Campanha reforça atenção ao câncer
É diante dessa preocupação que a campanha tem atuado para introduzir na sociedade a atenção ao diagnóstico precoce e ratificar que a saúde é um direito de todos e um dever do Estado. Por meio de publicações e vídeos, a RFCC-PI tem alertado a população piauiense sobre o combate ao câncer e a importância dos hábitos saudáveis para prevenir a doença.

A presidente Carmen Campelo pontua que para tornar efetiva a atenção oncológica, além do governo, outros elementos precisam estar envolvidos nesse processo. “É importante frisar a participação de médicos, profissionais, pesquisadores, órgãos de controle, mídia, sociedade civil e principalmente dos internautas, nessa luta que é pela vida e pelo entendimento do câncer como assunto prioritário na agenda social”, declara a presidente.

Carmen segue ressaltando que esse processo de engajamento socialmente das pessoas à luta ainda é longo e precisa ser bem executado. Ela pontua ainda que são essenciais melhorias nos procedimentos e investimentos nas áreas que estão ligadas à oncologia. “Dentro desse contexto, os órgãos de controle têm por responsabilidade garantir, de modo eficiente, o cumprimento de todas as normas legais e, também, das políticas públicas estabelecidas, além de fiscalizar a atuação dos gestores. Também friso que é importante se atentar a hábitos que contribuem para aumento do número de casos da doença, como fumar, consumir álcool em excesso, sedentarismo e ter uma alimentação não saudável”, acrescenta.

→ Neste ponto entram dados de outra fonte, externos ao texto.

(* ===== verification/NackProps.v ===== *)
(** What the gap tracker promises: accounting over every interleaving, exact
    gap detection, the sweep, the retry schedule and the exchange with the
    retry endpoints, and the two places where it does something else than it
    means to. *)
From Stdlib Require Import ZArith Lia.
From S2P Require Import Prelude Metrics Wire Advert Discovery Nack NackSteps NackSweep.

(** ** Every interleaving *)

(** C11: in every state reachable from a new tracker, by any interleaving of
    frames, fills, sweeps, NACK attempts and endpoint updates, a pending gap
    lies strictly below the last number of its flow, is filed under its own
    flow and number, and has been escalated as often as it was retried; the
    NACK queue and the running attempts stay within their capacity. *)
Theorem tracker_invariant c seeds r reg t :
  reachable (Nack.New c seeds r reg) t ->
  (forall hk fs, flows t !! hk = Some fs -> 0 < lastSeqNum fs < 2 ^ 64 /\
     forall m e, pending fs !! m = Some e ->
       0 < m < lastSeqNum fs /\ g_seqNum e = m /\ g_hashKey e = hk /\
       0 <= retries e /\ endpointIdx e = retries e) /\
  (length (nackQueue t) <= 4096)%nat /\ (length (flights t) <= 64)%nat.
Proof.
  intros Hr. destruct (reachable_pres _ _ (New_tracker_ok c seeds r reg) Hr) as [[H1 H2 H3] _].
  split_and!; try done. intros hk fs Hf. destruct (H1 hk fs Hf) as [Hl Hg].
  split; [done|]. intros m e He. destruct (Hg m e He) as [? []]. done.
Qed.

(** No gap is lost from the accounts. In every reachable state the gaps
    ever detected are those suppressed (filled or acknowledged), those given
    up, and those still pending, on any mix of flows. *)
Theorem gap_accounting c seeds n reg t :
  reachable (Nack.New c seeds (Some (Metrics.New n)) reg) t ->
  exists r, rec t = Some r /\
    value gapsDetected r =
      value gapsSuppressed r + value nacksUnrecovered r + PendingGaps t.
Proof.
  intros Hr. destruct (reachable_pres _ _ (New_tracker_ok c seeds _ reg) Hr) as [_ [Hb Hh]].
  simpl in Hh. destruct (rec t) as [r|] eqn:E; [|done]. exists r. split; [done|].
  unfold balance in Hb. rewrite E in Hb.
  change (PendingGaps t) with (gaps_in (flows t)).
  unfold has, net, Nack.New in Hb. cbn [rec flows] in Hb.
  change (gaps_in ∅) with 0 in Hb. unfold value at 4 5 6 in Hb. simpl in Hb. lia.
Qed.

(** ** Gap detection *)

(** The frames of one flow: when they come, the random source, the number. *)
Definition frame_run (g : Z) (sid : bytes) (hk : Z) (l : list (Z * (Z -> Z) * Z))
    (t : Tracker) : option Tracker :=
  foldl (fun acc f => acc ≫= Observe f.1.1 f.1.2 g sid hk f.2) (Some t) l.

Definition max_seq (l : list Z) : Z := foldr Z.max 0 l.

(** No frame looks like a proxy restart when it comes. *)
Definition no_restart (thr : Z) (l : list Z) : Prop :=
  forall l1 s l2, l = l1 ++ s :: l2 -> ~ (s <= thr < max_seq l1).

Lemma no_restart_snoc thr l s :
  no_restart thr (l ++ [s]) -> no_restart thr l /\ ~ (s <= thr < max_seq l).
Proof.
  intros H. split; [|by apply (H l s [])].
  intros l1 s' l2 ->. apply (H l1 s' (l2 ++ [s])). by rewrite <- app_assoc.
Qed.

Lemma max_seq_snoc l s : max_seq (l ++ [s]) = Z.max (max_seq l) (Z.max s 0).
Proof. unfold max_seq. induction l as [|x l IH]; simpl in *; [lia|]. rewrite IH. lia. Qed.

(** What [observe_flow] does to a flow when no restart is seen. *)
Lemma observe_flow_spec c now rnd g sid hk seq fs r :
  0 < seq < 2 ^ 64 -> 0 < lastSeqNum fs < 2 ^ 64 ->
  (forall m, is_Some (pending fs !! m) -> m < lastSeqNum fs) ->
  ~ (seq <= threshold c < lastSeqNum fs) -> 0 < i64 (JitterMax c + 1) ->
  exists fs' r', observe_flow c now rnd g sid hk seq fs r = Some (fs', r') /\
    lastSeqNum fs' = Z.max (lastSeqNum fs) seq /\
    forall m, is_Some (pending fs' !! m) <->
      (is_Some (pending fs !! m) /\ m <> seq) \/ lastSeqNum fs < m < seq.
Proof.
  intros Hs Hl Hp Hn Hj. unfold observe_flow.
  destruct (auto_fill_flow seq fs r) as (E1 & _ & E3).
  destruct (auto_fill seq fs r) as [f1 r1]. cbn [fst] in *.
  assert (forall m, is_Some (pending f1 !! m) <-> is_Some (pending fs !! m) /\ m <> seq) as Hd.
  { intros m. rewrite E3, lookup_delete_is_Some. naive_solver. }
  rewrite E1. rewrite (proj2 (Z.eqb_neq _ _)) by lia.
  destruct (Z.leb_spec seq (lastSeqNum fs)).
  - assert ((seq <=? threshold c) && (threshold c <? lastSeqNum fs) = false) as ->
      by (zcases; tauto).
    exists f1, r1. split_and!; [done|lia|]. intros m. rewrite Hd. split; [by left|].
    intros [?|?]; [done|lia].
  - rewrite u64_id by lia. destruct (Z.eqb_spec seq (lastSeqNum fs + 1)).
    + exists (with_last f1 seq), r1. split_and!; [done|simpl; lia|]. intros m.
      simpl. rewrite Hd. split; [by left|]. intros [?|?]; [done|lia].
    + destruct (gap_loop_total c now rnd hk g sid (flowType f1)
        (Z.to_nat (seq - (lastSeqNum fs + 1))) (lastSeqNum fs + 1) (pending f1) r1 Hj)
        as [[p r2] Hg]. rewrite Hg. eexists _, r2. split_and!; [done|simpl; lia|].
      apply gap_loop_spec in Hg as (Hg & _ & _). intros m. simpl. rewrite Hg, <- Hd.
      destruct (pending f1 !! m) eqn:Em; [split; [by left|done]|].
      case_decide; split; try done; [right; lia|intros [Hx|?]; [by destruct Hx|lia]].
Qed.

Implantar políticas públicas consonantes com as necessidades, além de fazer um chamado à sociedade para práticas saudáveis e preventivas, são ferramentas importantes para agendar o controle do câncer como prioridade social, sobretudo agora na pandemia do Covid-19. Ressalta-se que mesmo com tecnologia, profissionais capacitados e campanhas nas redes sociais o Brasil ainda passa por entraves burocráticos que impossibilita exercer todo seu potencial na busca por resultados positivos e significativos.